American journalist (born 1970 or 1971)

David Harsanyi (born 1970) is an American journalist, columnist, author, and editor. He is a senior writer at the Washington Examiner. In the past, he was a columnist at the Denver Post, one of the founding editors of The Federalist, and a senior writer at National Review. He is the author of six books.

==Personal life==
Harsanyi was born in New York City in 1970. His parents were Jews who emigrated from Hungary to Rome in 1969, then to New York. His father had trained as a chemist in Hungary, but without English—language skills he found work in New York as a diamond setter. His mother took business courses and became an accountant. Harsanyi is the eldest of three brothers. He is a self-described atheist.

==Career==
In his early career, Harsanyi worked as a sports-journalist, covering baseball for Sports Illustrated and the Associated Press. He has also written columns for "The Wall Street Journal, Reason, National Review, The Weekly Standard, The Christian Science Monitor, The Jerusalem Post, The Globe and Mail, The Hill", and he "worked for more than a decade as an editor, reporter and producer at media outlets such as the Associated Press, (and) the New York Daily News".

He was hired as a press secretary for the Republican Jewish Coalition prior to writing a column for eight years at The Denver Post. Harsanyi was hired by Blaze Media and then was a senior editor at the online publication, The Federalist, writing more than 800 columns. He became a senior writer at National Review in 2019. He left National Review in May 2022 to return to writing for The Federalist. In October 2024 he joined the Washington Examiner to write "In Focus" articles.

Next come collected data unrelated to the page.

(* ===== verification/BatchTheorems.v ===== *)
(** * What the Node Agents are told

    Theorems about the batches of [NodeAgentBatches]: both ends of a link are
    wired to each other with the delay each transmits, a teardown reaches exactly
    what the setup built, the open of a prepared contact is what it would have
    been if built anew with the same delays, and every message is accounted for by
    the acknowledgements of its pair. *)

From S2P Require Import Prelude.
From S2P Require Import PyFloat.
From S2P Require Import PyData.
From S2P Require Import PyTime.
From S2P Require Import GroundTypes.
From S2P Require Import EventDiff.
From S2P Require Import DesiredState.
From S2P Require Import Authority.
From S2P Require Import Actuation.
From S2P Require Import DispatchPlanner.
From S2P Require Import Placement.
From S2P Require Import Substrate.
From S2P Require Import NodeAgentBatches.
From stdpp Require Import base list strings gmap.
Local Open Scope Z_scope.

Section Up.
Context (loc : PodLocationMap) (gs_capacities : gmap string Z)
        (rates : gmap Iface InterfaceRates)
        (comp : string → string → float * float → result LatencyCompensation) (stage : Z).
Abbreviation messages := (link_up_messages loc gs_capacities rates stage).
Abbreviation build := (build_link_up_batch_plan loc gs_capacities rates comp stage).

(** What one pass of the loop plans for its pair. *)
Definition pair_planned (desired : Links) (p : node_pair) (msgs : list (string * InterfaceUp))
    (c : LatencyCompensation) : Prop :=
  ∃ info l, desired !! p = Some info ∧ link_locality loc p.1 p.2 = Ok l ∧
    (is_none (contact info) = true → stage = LINK_UP_STAGE_OPEN) ∧
    comp p.1 p.2 (latency_a_to_b_ms info, latency_b_to_a_ms info) = Ok c ∧
    messages p info l (netem_of c) = Ok msgs.

(** The loop, pair by pair. *)
Lemma link_up_pairs desired pairs plan desired' :
  NoDup pairs → build pairs desired = Ok (plan, desired') →
  ∃ batches, map fst batches = pairs ∧ up_batch plan = batch_of up_iface batches ∧
    (∀ p msgs, (p, msgs) ∈ batches → ∃ c info,
      pair_planned desired p msgs c ∧ pair_compensation plan !! p = Some c ∧
      desired !! p = Some info ∧ desired' !! p = Some (with_netem info (netem_of c))) ∧
    (∀ p, p ∉ pairs → desired' !! p = desired !! p).
Proof.
  intros Hnd H. unfold build_link_up_batch_plan in H. rguard H as Hst.
  set (I := λ pre (acc : LinkUpBatchPlan * Links),
    ∃ batches, map fst batches = pre ∧ up_batch acc.1 = batch_of up_iface batches ∧
    (∀ p msgs, (p, msgs) ∈ batches → ∃ c info,
      pair_planned desired p msgs c ∧ pair_compensation acc.1 !! p = Some c ∧
      desired !! p = Some info ∧ acc.2 !! p = Some (with_netem info (netem_of c))) ∧
    (∀ p, p ∉ pre → acc.2 !! p = desired !! p)).
  change (I pairs (plan, desired')). refine (foldM_prefix I _ _ _ _ _ _ H).
  2: { exists []. split; [done|]. split; [done|]. split; [by intros ? ? ?%elem_of_nil|done]. }
  clear H. intros pre p post acc acc' Hl (batches & Hpre & Hup & Hb & Hd) Hx. unfold link_up_pair in Hx.
  rbind Hx as info Hi. rguard Hx as Hs. rbind Hx as l Hloc. rbind Hx as c Hc. rbind Hx as msgs Hm.
  injection Hx as <-. assert (p ∉ pre) as Hp.
  { rewrite Hl in Hnd. apply NoDup_app in Hnd as (_ & Hnd & _). set_solver. }
  rewrite Hd in Hi by done. exists (batches ++ [(p, msgs)]). simpl. split; [by rewrite map_app, Hpre|].
  split; [by rewrite batch_of_snoc, Hup|]. split.
  - intros q ms [Hq|[= -> ->]%list_elem_of_singleton]%elem_of_app.
    + assert (q ≠ p) as Hne.
      { intros ->. apply Hp. rewrite <- Hpre. apply list_elem_of_fmap. by exists (p, ms). }
      destruct (Hb q ms Hq) as (c' & info' & ? & ? & ? & ?). exists c', info'.
      by rewrite !lookup_insert_ne.
    + exists c, info. rewrite !lookup_insert_eq. repeat split; try done.
      exists info, l. repeat split; try done. intros Hn. rewrite Hn in Hs. simpl in Hs.
      apply negb_false_iff, Z.eqb_eq in Hs. done.
  - intros q Hq. apply not_elem_of_app in Hq as [Hq Hqp]. rewrite lookup_insert_ne by set_solver.
    by apply Hd.
Qed.

(** Both ends of a message pair. *)
Record wired (p : node_pair) (info : ActiveLinkInfo) (l : Locality) (netem : float * float)
    (aa ab : string) (ua ub : InterfaceUp) : Prop := {
  wd_agent_a : agent_addr loc p.1 = Ok aa;
  wd_agent_b : agent_addr loc p.2 = Ok ab;
  wd_iface_a : up_iface ua = (p.1, interface_a info);
  wd_iface_b : up_iface ub = (p.2, interface_b info);
  wd_peer_a : up_peer ua = up_iface ub;
  wd_peer_b : up_peer ub = up_iface ua;
  wd_latency_a : up_latency_ms ua = netem.1;
  wd_latency_b : up_latency_ms ub = netem.2;
  wd_rates_a : up_rates ua = rates !! up_iface ua;
  wd_rates_b : up_rates ub = rates !! up_iface ub;
  wd_vni : up_vni ua = up_vni ub;
  wd_tunnel : l = LOCALITY_CROSS_NODE → VNI_MIN ≤ up_vni ua ≤ VNI_MAX ∧
    host_ip loc p.2 = Ok (up_remote_node_ip ua) ∧ host_ip loc p.1 = Ok (up_remote_node_ip ub);
  wd_contact : ∀ c, contact info = Some c →
    up_contact_id ua = Contact_contact_id c ∧ up_contact_id ub = Contact_contact_id c ∧
    up_receive_latency_ms ua = up_latency_ms ub ∧ up_receive_latency_ms ub = up_latency_ms ua ∧
    up_peer_rates ua = up_rates ub ∧ up_peer_rates ub = up_rates ua;
}.

(** One message that wires both ends of a ground link within a node. *)
Record wired_locally (p : node_pair) (info : ActiveLinkInfo) (netem : float * float)
    (e : GroundEndpoints) (agent : string) (u : InterfaceUp) : Prop := {
  wl_agent : agent_addr loc (ge_sat_id e) = Ok agent;
  wl_iface : up_iface u = (ge_gs_id e, ge_gs_iface e);
  wl_peer : up_peer u = (ge_sat_id e, ge_sat_iface e);
  wl_latency : egress_ms p (ge_gs_id e) netem = Ok (up_latency_ms u);
  wl_peer_latency : egress_ms p (ge_sat_id e) netem = Ok (up_peer_latency_ms u);
  wl_rates : up_rates u = rates !! up_iface u;
  wl_peer_rates : up_peer_rates u = rates !! up_peer u;
}.

Lemma egress_a p netem : egress_ms p p.1 netem = Ok netem.1.
Proof. unfold egress_ms. by rewrite bool_decide_eq_true_2. Qed.
Lemma egress_b p netem : p.1 ≠ p.2 → egress_ms p p.2 netem = Ok netem.2.
Proof. intros H. unfold egress_ms. by rewrite bool_decide_eq_false_2, bool_decide_eq_true_2. Qed.

Lemma terminal_rates_Ok i r : terminal_rates_message rates i = Ok r → rates !! i = Some r.
Proof.
  unfold terminal_rates_message, interface_terminal_rates. intros H. rbind H as r' Hr.
  injection H as <-. rewrite Hr. by destruct r'.
Qed.

Lemma remote_ip_Ok l n ip :
  remote_ip loc l n = Ok ip → l = LOCALITY_CROSS_NODE → host_ip loc n = Ok ip.
Proof. intros H ->. exact H. Qed.

Lemma mapM_pair {A B} (f : A → result B) x y r :
  mapM_r f [x; y] = Ok r → ∃ bx by_, r = [bx; by_] ∧ f x = Ok bx ∧ f y = Ok by_.
Proof.
  simpl. intros H. rbind H as bx Hx. rbind H as ys Hys. injection H as <-.
  rbind Hys as by_ Hy. injection Hys as <-. eauto.
Qed.

Lemma isl_vni_bounds l p info : l = LOCALITY_CROSS_NODE → VNI_MIN ≤ isl_vni l p info ≤ VNI_MAX.
Proof. intros ->. apply compute_vni_bounds. Qed.
Lemma ground_vni_bounds l e : l = LOCALITY_CROSS_NODE → VNI_MIN ≤ ground_vni l e ≤ VNI_MAX.
Proof. intros ->. apply compute_vni_bounds. Qed.

Lemma isl_wired p info l netem msgs :
  p.1 ≠ p.2 → link_type info = isl_link → messages p info l netem = Ok msgs →
  ∃ aa ab ua ub, msgs = [(aa, ua); (ab, ub)] ∧ wired p info l netem aa ab ua ub.
Proof.
  intros Hne Ht H. unfold link_up_messages in H. rewrite Ht in H.
  apply mapM_pair in H as ([aa ua] & [ab ub] & -> & Ha & Hb). simpl in Ha, Hb.
  exists aa, ab, ua, ub. split; [done|].
  rbind Ha as a' Ea. rbind Ha as ipa Ia. rbind Ha as la La. rbind Ha as ra Ra.
  rbind Hb as b' Eb. rbind Hb as ipb Ib. rbind Hb as lb Lb. rbind Hb as rb Rb.
  rewrite egress_a in La. rewrite egress_b in Lb by done. injection La as <-. injection Lb as <-.
  apply terminal_rates_Ok in Ra. apply terminal_rates_Ok in Rb.
  destruct (contact info) as [c|] eqn:Ec.
  - rbind Ha as va Va. rbind Ha as qa Qa. rbind Hb as vb Vb. rbind Hb as qb Qb.
    rewrite egress_a in Vb. rewrite egress_b in Va by done. injection Va as <-. injection Vb as <-.
    apply terminal_rates_Ok in Qa. apply terminal_rates_Ok in Qb.
    injection Ha as <- <-. injection Hb as <- <-. split; simpl; try done.
    + intros Hl. split; [by apply isl_vni_bounds|]. by split; eapply remote_ip_Ok.
    + rewrite Ec. intros c' [= <-]. rewrite <- Ra, <- Rb, Qa, Qb. done.
  - injection Ha as <- <-. injection Hb as <- <-. split; simpl; try done.
    + intros Hl. split; [by apply isl_vni_bounds|]. by split; eapply remote_ip_Ok.
    + by rewrite Ec.
Qed.
(** The endpoints of a ground link are the pair's, one way round or the other. *)
Lemma endpoints_cases p info e :
  ground_endpoints gs_capacities p info = Some e →
  e = {| ge_gs_id := p.1; ge_sat_id := p.2; ge_gs_iface := interface_a info;
         ge_sat_iface := interface_b info |} ∨
  e = {| ge_gs_id := p.2; ge_sat_id := p.1; ge_gs_iface := interface_b info;
         ge_sat_iface := interface_a info |}.
Proof.
  unfold ground_endpoints. intros H.
  destruct (planner_ground_side gs_capacities p) as [[]|]; simpl in H; [| |done];
    injection H as <-; auto.
Qed.

Lemma iface_at_gs e : iface_at e (ge_gs_id e) = ge_gs_iface e.
Proof. unfold iface_at. by rewrite bool_decide_eq_true_2. Qed.
Lemma iface_at_sat e : ge_gs_id e ≠ ge_sat_id e → iface_at e (ge_sat_id e) = ge_sat_iface e.
Proof. intros H. unfold iface_at. by rewrite bool_decide_eq_false_2. Qed.
Lemma peer_iface_at_gs e : peer_iface_at e (ge_gs_id e) = ge_sat_iface e.
Proof. unfold peer_iface_at. by rewrite bool_decide_eq_true_2. Qed.
Lemma peer_iface_at_sat e :
  ge_gs_id e ≠ ge_sat_id e → peer_iface_at e (ge_sat_id e) = ge_gs_iface e.
Proof. intros H. unfold peer_iface_at. by rewrite bool_decide_eq_false_2. Qed.
(** no packet a long-delay end reports lost is dropped from the account or
    counted twice.  For a contact opened, stopped and closed, the record published
    for an end counts exactly the packets the end reported at its open, its stop
    and its close, and there is exactly one such record. *)
Theorem losses_conserved opened stopped closed p info info1 info2 cause n f c :
  p.1 ≠ p.2 → (n, f) ∈ ends_of p info → stage_losses info = ∅ →
  record_stage_losses opened p info LINK_UP_STAGE_OPEN = Ok info1 →
  record_stage_losses stopped p info1 LINK_DOWN_STAGE_STOP_ADMISSION = Ok info2 →
  end_losses closed !! (n, f) = Some c →
  ∃ l, filter (λ l, el_node_id l = n) (end_loss_records closed p info2 cause) = [l] ∧
    el_interface l = f ∧ el_cause l = cause ∧
    record_total l = reported_at opened (n, f) + reported_at stopped (n, f) + counts_total c.
Proof.
  intros Hne Hnf H0 H1 H2 Hc.
  destruct (record_stage_total _ _ _ _ _ n f Hne Hnf H1) as [He1 Ht1].
  destruct (record_stage_total _ _ _ _ _ n f Hne ltac:(by rewrite He1) H2) as [He2 Ht2].
  unfold held_stage at 2 in Ht1. rewrite H0, lookup_empty in Ht1. simpl in Ht1.
  exists (end_loss_record info2 cause ((n, f), c)). repeat split.
  - unfold end_loss_records.
    assert (((n, f), c) ∈ pair_losses closed p info2) as Hin.
    { apply pair_losses_spec. split; [done|]. by rewrite He2, He1. }
    assert (∀ i c', (i, c') ∈ pair_losses closed p info2 → i.1 = n → i = (n, f)) as Huniq.
    { intros [n' g] c' [_ Hi]%pair_losses_spec Hn. simpl in Hn. subst n'. f_equal.
      apply (ends_of_unique p info2 n); [done|done|]. by rewrite He2, He1. }
    pose proof (pair_losses_NoDup closed p info2) as Hnd. revert Hin Huniq Hnd.
    generalize (pair_losses closed p info2) as l. clear.
    induction l as [|[[n' g] c'] l IH]; intros Hin Huniq Hnd; [by apply elem_of_nil in Hin|].
    apply NoDup_cons in Hnd as [Hx Hnd]. simpl. rewrite filter_cons. simpl.
    destruct (decide (n' = n)) as [->|Hn].
    + assert (g = f) as -> by (injection (Huniq (n, g) c' ltac:(left) eq_refl); done).
      assert (c' = c) as ->.
      { apply elem_of_cons in Hin as [[= ->]|Hin]; [done|]. destruct Hx.
        apply list_elem_of_fmap. by exists ((n, f), c). }
      f_equal. destruct (filter _ _) as [|y ys] eqn:E; [done|exfalso].
      assert (y ∈ filter (λ l, el_node_id l = n) (map (end_loss_record info2 cause) l)) as Hy
        by (rewrite E; left).
      apply list_elem_of_filter in Hy as [Hy (([n2 g2] & c2) & -> & Hin2)%list_elem_of_fmap].
      simpl in Hy. subst n2. destruct Hx. apply list_elem_of_fmap. exists ((n, g2), c2).
      split; [|done]. simpl. symmetry. apply (Huniq (n, g2) c2); [by right|done].
    + apply IH; [|by intros i c2 Hi; apply (Huniq i c2); right|done].
      apply elem_of_cons in Hin as [[= -> -> ->]|Hin]; [done|done].
  - unfold end_loss_record, record_total, counts_total. simpl.
    fold (held_stage info2 n). unfold stage_total in Ht1, Ht2. simpl in Ht1. lia.
Qed.

(** ** What a success proves *)

(** An agent answered, to a request of this writer, that the interface is as asked
    in the kernel. *)
Definition proven_by (transport : string → AgentRequest → AgentReply) (fence : Fence)
    (asked : CommandEnvelope → AgentRequest → Prop) (ack : InterfaceAck) : Prop :=
  ∃ env request reply e,
    asked env request ∧ transport ack.1 request = Answered reply ∧
    env_session_id env = fence_session_id fence ∧
    env_wiring_generation env = fence_wiring_generation fence ∧
    env_writer_epoch env = fence_writer_epoch fence ∧
    e ∈ rs_entries reply ∧ en_iface e = ack.2 ∧
    en_success e = true ∧ en_verified e = true ∧ en_dirty_kernel e = false.

Section Proof.
Context (loc : PodLocationMap) (gs_capacities : gmap string Z) (rates : gmap Iface InterfaceRates)
        (max_latency_age_s : float) (fence : Fence)
        (transport : string → AgentRequest → AgentReply).

Lemma sent_acks {M} (key : M → Iface) operation base request addr items r ack :
  send_messages fence transport key operation base request addr items = Ok r →
  ack ∈ ar_success_acks r →
  proven_by transport fence (λ env req, ∃ chunk, req = request env chunk) ack.
Proof.
  intros H Ha. destruct (call_acks _ _ _ H Ha) as [Haddr (n & run & reply & e & Hrun & Hreply & He)].
  cbn [cl_addr cl_reply] in *. eexists _, _, reply, e. split; [by eexists|]. rewrite Haddr.
  split; [exact Hreply|]. repeat split; apply He.
Qed.
(* ===== verification/LongDelayStages.v ===== *)
(** * The stages of long-delay contacts

    [Dispatcher._reconcile_long_delay] and what it calls
    ([services/scheduler/dispatcher.py]): forced closes, stops, relocations, due
    closes, opens and delay changes, each sent through [DispatchActuator] and
    judged by [Actuation.handle_actuation_result].

    The Node Agents, the clocks and the substrate measurements are the
    environment, a function of what was sent before ([Env]); [site] tells apart
    two readings of a clock with nothing sent in between.  A step that raises stops
    the dispatcher, and the state it leaves is not modelled.  A record is found
    again by its key: [Current] for a pair's contact in [_actual_links], [Earlier]
    for one still draining in [_overlapping].  The desired records the pass was
    given are values here; the source shares them with [_desired_links]. *)

From S2P Require Import Prelude.
From S2P Require Import PyFloat.
From S2P Require Import PyData.
From S2P Require Import PyTime.
From S2P Require Import GroundTypes.
From S2P Require Import EventDiff.
From S2P Require Import DesiredState.
From S2P Require Import Authority.
From S2P Require Import Actuation.
From S2P Require Import DispatchPlanner.
From S2P Require Import ContactDrain.
From S2P Require Import Placement.
From S2P Require Import Substrate.
From S2P Require Import NodeAgentBatches.
From S2P Require Import DispatchActuator.
From stdpp Require Import base list strings gmap.
Local Open Scope Z_scope.
Definition on (gnd term : string) (opened_at : datetime) (losses : gmap string StageLoss) :
    ActiveLinkInfo :=
  {| interface_a := gnd; interface_b := term; latency_a_to_b_ms := float_of_Z 12;
     latency_b_to_a_ms := float_of_Z 13; commanded_netem_ms := Some (float_of_Z 10, float_of_Z 11);
     link_type := ground_link; range_km := Some (float_of_Z 3600); authority_sim_time := Some 0;
     authority_source := Some "link_state_snapshot"; authority_sequence := Some 1;
     contact := Some {| ct_epoch_id := 3; ct_opened_at := opened_at |}; drain := None;
     stage_losses := losses |}.
Definition terminal : InterfaceRates :=
  {| transmit_mbps := float_of_Z 100; receive_mbps := float_of_Z 100 |}.
Definition dp : Deployment :=
  {| dp_locator := Cluster.located;
     dp_config := {| cfg_interface_map := ∅; cfg_gs_capacities := {["gs-A" := 2]};
                     cfg_sat_capacities := {["sat-1" := 2]}; cfg_long_delay_pairs := {[Pass.p]} |};
     dp_rates := {[("sat-1", "gnd0") := terminal; ("sat-1", "gnd1") := terminal;
                   ("gs-A", "term0") := terminal; ("gs-A", "term1") := terminal]};
     dp_max_latency_age_s := float_of_Z 10; dp_fence := seven |}.

(** Agents that obey, except that no LinkDown reaches them when [deaf]. *)
Definition env (deaf : bool) : Env :=
  {| se_transport _ addr request :=
       match request with
       | BatchLinkDownRequest _ _ _ => if deaf then Unreachable else obedient addr request
       | _ => obedient addr request
       end;
     se_monotonic _ _ := float_of_Z 100; se_now _ := 0; se_compensation _ := Pass.comp |}.

Definition start (held wanted : ActiveLinkInfo) : Stages :=
  {| sg_tracked := {| actual_links := {[Pass.p := held]}; last_latencies := ∅;
                      gs_active := {["gs-A" := 1]}; sat_active := {["sat-1" := 1]} |};
     sg_overlapping := ∅; sg_desired := {[Pass.p := wanted]}; sg_log := []; sg_trace := [];
     sg_events := [] |}.

(** The station's end refused three packets before the contact opened. *)
Definition refused_three : gmap string StageLoss :=
  {["gs-A" := {| st_refused_before_open := 3; st_untransmitted_at_stop := 0;
                 st_transmit_dropped := 0 |}]}.
Definition retimed : result (Stages * ActuationResult) :=
  send_latency dp (env false) 0 (start (on "gnd0" "term0" 0 refused_three) (on "gnd0" "term0" 0 ∅))
    {[Pass.p]}.
Lemma adoption_spec now st st' :
  (∀ p, p ∈ dom bounds_s → p.1 ≠ p.2) → sg_trace st = [] → surveys_agree (sg_trace st') →
  adopt_long_delay_state dp env bounds_s now st = Ok st' →
  ∃ l, sg_desired st' = sg_desired st ∧
    (∀ k, k ∉ map ad_key l → record st' k = record st k) ∧
    (∀ a, a ∈ l → adopted_ok dp bounds_s (sg_trace st') a ∧
       ∃ info, record st' (ad_key a) = Some info ∧ adopted_record (sg_trace st') a info) ∧
    ∀ i s, reports dp (sg_trace st') i s → sv_carried_contact_id s ≠ "" → ∃ a, a ∈ l ∧ covers a i s.
Proof.
  intros Hne Ht0 Hag H. unfold adopt_long_delay_state in H. rbind H as [st1 fixed] H1. rbind H as [st2 ground] H2.
  rbind H as st3 H3. injection H as <-. destruct (rebaseline_same st3) as [Ht Hd]. rewrite Ht in *. rewrite Hd.
  apply adopt_fixed_adopts in H1 as ((S1 & S1' & S1'') & t1 & E1 & Hnd1 & Hok1 & Hcov1); [|done].
  apply adopt_ground_adopts in H2 as ((S2 & S2' & S2'') & t2 & E2 & Hnd2 & Hok2 & Hcov2); [|done].
  set (l := fixed ++ ground) in *. destruct (keep_all_same l st2) as [Hkt Hkd].
  assert (NoDup (map ad_key l)) as Hnd.
  { unfold l. rewrite map_app. apply NoDup_app. split_and!; [done| |done].
    intros k (a & -> & Ha)%list_elem_of_fmap (b & Hk & Hb)%list_elem_of_fmap.
    destruct (Hok1 a Ha) as [_ Hpa]. destruct (Hok2 b Hb) as [_ Hpb]. unfold ad_pair in *. rewrite Hk in Hpa.
    apply elem_of_filter in Hpa as [Hpa _], Hpb as [Hpb _]. rewrite Hpb in Hpa. by destruct Hpa. }
  set (rest := List.filter (λ a, negb (is_adopted_open (ad_found a))) l) in *.
  assert (∃ t3, sg_trace st3 = t1 ++ t2 ++ t3) as [t3 Et].
  { apply recover_trace in H3 as [t3 H3]. exists t3. by rewrite H3, Hkt, E2, E1, Ht0, <- app_assoc. }
  assert (∀ a, a ∈ l → adopted_ok dp bounds_s (sg_trace st3) a) as Hokl.
  { intros a [Ha|Ha]%elem_of_app; rewrite Et.
    - apply adopted_ok_app. by apply Hok1.
    - destruct (Hok2 a Ha) as [[A1 A2 A3 A4 A5] _]. split; try done. intros n name Hn.
      destruct (A5 n name Hn) as (i & s & Hi & (cmd & r & Hin & Hr) & Hs). exists i, s. split; [done|].
      split; [|done]. exists cmd, r. split; [set_solver|done]. }
  apply recover_all_spec in H3 as ((t & E3 & HF) & Hd3 & Ho3 & Hr3).
  2: { by apply NoDup_map_filter. }
  2: { intros a b n i x y [Ha _]%in_filter_bool [Hb _]%in_filter_bool Hx Hy Hi Hj.
       destruct (ao_carried _ _ _ _ (Hokl a Ha) n x Hx) as (i1 & s1 & Hi1 & Hr1 & <-).
       destruct (ao_carried _ _ _ _ (Hokl b Hb) n y Hy) as (i2 & s2 & Hi2 & Hr2 & <-).
       apply (Hag (n, i)); congruence. }
  2: { intros a [Ha _]%in_filter_bool. by apply keep_all_record. }
  exists l. split; [congruence|]. split_and!.
  - intros k Hk. rewrite rebaseline_record, Ho3, keep_all_other by
      (done || (intros (a & -> & [Ha _]%in_filter_bool)%list_elem_of_fmap; apply Hk, list_elem_of_fmap; by exists a)).
    unfold record. by rewrite S2, S2', S1, S1'.
  - intros a Ha. split; [by apply Hokl|]. rewrite rebaseline_record. unfold adopted_record.
    destruct (is_adopted_open (ad_found a)) eqn:Eo.
    + exists (ad_info a). split; [|done]. rewrite Ho3; [by apply keep_all_record|].
      intros (b & Hk & [Hb Hob]%in_filter_bool)%list_elem_of_fmap.
      rewrite (NoDup_map_eq ad_key l a b Hnd Ha Hb Hk) in Eo. by rewrite Eo in Hob.
    + apply Hr3. apply in_filter_bool. by rewrite Eo.
  - intros i s Hrep Hs. rewrite E3, Hkt, E2, E1, Ht0 in Hrep. apply reports_recover in Hrep; [|done].
    destruct Hrep as (cmd & r & [Hin|Hin]%elem_of_app & Hr).
    + destruct (Hcov1 i s) as (a & Ha & Hc); [by exists cmd, r|done|]. exists a. split; [set_solver|done].
    + destruct (Hcov2 i s) as (a & Ha & Hc); [by exists cmd, r|done|]. exists a. split; [set_solver|done].
Qed.
End Recovery.

(** An end that a proven stop left draining: the stop was acknowledged for its
    pair, reached it, named the contact it carries, and it closes after the link's
    longest delay, counted from the acknowledgement. *)
Definition end_drains (env : Env) (bounds_s : gmap node_pair float) (t : Trace) (p : node_pair) (i : Iface)
    (name : string) (d : Drain) : Prop :=
  ∃ pre ends names links r closing bound e, let now := pre ++ [(CmdRecover ends names links, r)] in
    now `prefix_of` t ∧ p ∈ succeeded_pairs r ∧ ends !! p = Some closing ∧ i.1 ∈ closing ∧
    names !! i = Some name ∧ bounds_s !! p = Some bound ∧ e ∈ dr_ends d ∧
    (de_node_id e, de_interface e) = i ∧ de_contact_id e = name ∧
    de_close_due e = fadd (se_monotonic env now 0) bound.

(** C18: a restarted Scheduler leaves no contact behind that a survey answer names.  When
    adoption returns, every end that the surveys of a merged answer name and find
    carrying a contact is an end of a record of that contact.  (An end that the answer
    does not name, as when the command was split and its merged answer carries no
    surveys, is the subject of [large_survey_forgets_contacts].)  Either the end was found open and the record holds its contact as it
    stands, or the record drains, and a stop that its agents acknowledged named the
    contact this very end carries, and the end closes after the link's longest
    delay counted from that acknowledgement.  (Two surveys of one end agree: the
    kernel does not change between them.) *)
Theorem no_contact_left_behind dp env bounds_s now st st' i s :
  (∀ p, p ∈ dom bounds_s → p.1 ≠ p.2) → sg_trace st = [] → surveys_agree dp (sg_trace st') →
  adopt_long_delay_state dp env bounds_s now st = Ok st' →
  reports dp (sg_trace st') i s → sv_carried_contact_id s ≠ "" →
  ∃ k info c, record st' k = Some info ∧ end_terminals (key_pair k) info !! i.1 = Some i.2 ∧
    contact info = Some c ∧
    match drain info with
    | None => sv_carried_contact_id s = Contact_contact_id c ∧ sv_admission_stopped s = false
    | Some d => end_drains env bounds_s (sg_trace st') (key_pair k) i (sv_carried_contact_id s) d
    end.
Proof.
  intros Hne Ht Hag H Hrep Hs. destruct (adoption_spec _ _ _ _ _ _ Hne Ht Hag H) as (l & _ & _ & Hl & Hcov).
  destruct (Hcov i s Hrep Hs) as (a & Ha & Hi & Hacc). destruct (Hl a Ha) as (Hok & info & Hr & Hrec).
  exists (ad_key a), info, (found_contact (ad_found a)). split; [done|]. unfold adopted_record in Hrec.
  destruct (ad_found a) as [c ms|c carried ms] eqn:Ef; simpl in Hrec.
  - subst info. split; [done|]. pose proof (ao_contact _ _ _ _ Hok) as Hc. rewrite Ef in Hc. split; [done|].
    by rewrite (ao_drain _ _ _ _ Hok).
  - destruct Hrec as (Hc & He & d & Hd & _ & pre & ends & names & links & r & bound & Hp & Hsu & Hends & Hb & Hall).
    split; [unfold ad_pair in He; by rewrite He|]. split; [by rewrite Hc, (ao_contact _ _ _ _ Hok), Ef|].
    rewrite Hd. assert (ad_carried a !! i.1 = Some (sv_carried_contact_id s)) as Hca
      by (unfold ad_carried; by rewrite Ef). destruct (Hall _ _ Hca) as (e & j & Hin & Hj & Hn & Hei & Hcid & Hdue).
    rewrite Hi in Hj. injection Hj as <-. destruct i as [n i].
    exists pre, ends, names, links, r, (dom (ad_carried a)), bound, e. split_and!; try done.
    by eapply elem_of_dom_2.
Qed.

As of 2022, Harsanyi has appeared nine times on C-SPAN.

==Critical response==
When Harsanyi began writing columns for The Denver Post, he was the subject of angry threats from readers. One reader threatened to take Harsanyi's head off and mount it on his wall. According to Michael Roberts of Westword, "Taxidermic threats are new for Harsanyi, whose pre-Post columns generally ran in publications that tilted to the right. 'When I was writing for the National Review, I had solely conservatives reading me,' he says, 'so I didn't get any nasty letters.' At the Post, however, he's been positively bombarded with negative missives during his first few weeks on the job, with many correspondents making sweeping generalizations about him based on perceptions of his politics." Roberts said, "Then again, Denver-area readers have had little recent experience with local columnists on the conservative side of the continuum."

Of Harsanyi's first book, The Nanny State, the Federalist Society said, "Harsanyi argues that when the government intervenes in this overzealous manner, no matter how good the intentions may appear to be, it not only diminishes our ability to make our own choices, but it promotes a culture of dependence that goes against the freedoms we celebrate so earnestly."

Publishers Weekly's review said "the book would have benefited from more anecdotes and original reporting, instead of incessantly naming overzealous do-gooders. Moreover, Harsanyi barely considers business's role, as these dangerous do-gooders fight fast food and tobacco companies armed with hundreds of millions of marketing dollars. There's not much new, but fellow libertarians may enjoy getting carried away by the flood of Harsanyi's outrage."

Jeff Minnick wrote of The People Have Spoken,

David Harsanyi offers a controversial thesis: our republic is dying, populism is its murderer, and the democracy replacing the republic will prove itself a dangerous dictator...
The People Have Spoken is not a long book... I argued — and will continue to argue — with some of its premises, and I disliked the way the book ended, with no real solution, but Harsanyi's critique did cause me to reconsider the idea of democracy, which we have so eagerly tried to export into places like Iraq and Afghanistan..."

Of First Freedom: A Ride Through America's Enduring History with the Gun, Duke University's Michael C. Munger wrote, "It is not a legalistic argument about the importance of the Second Amendment, but rather a description of the place of guns in American history and culture."

According to David French, First Freedom "simultaneously serves as a technical, legal, and cultural history — an ambitious effort that could easily bog down in any given American period. But Harsanyi smartly balances detail and overview."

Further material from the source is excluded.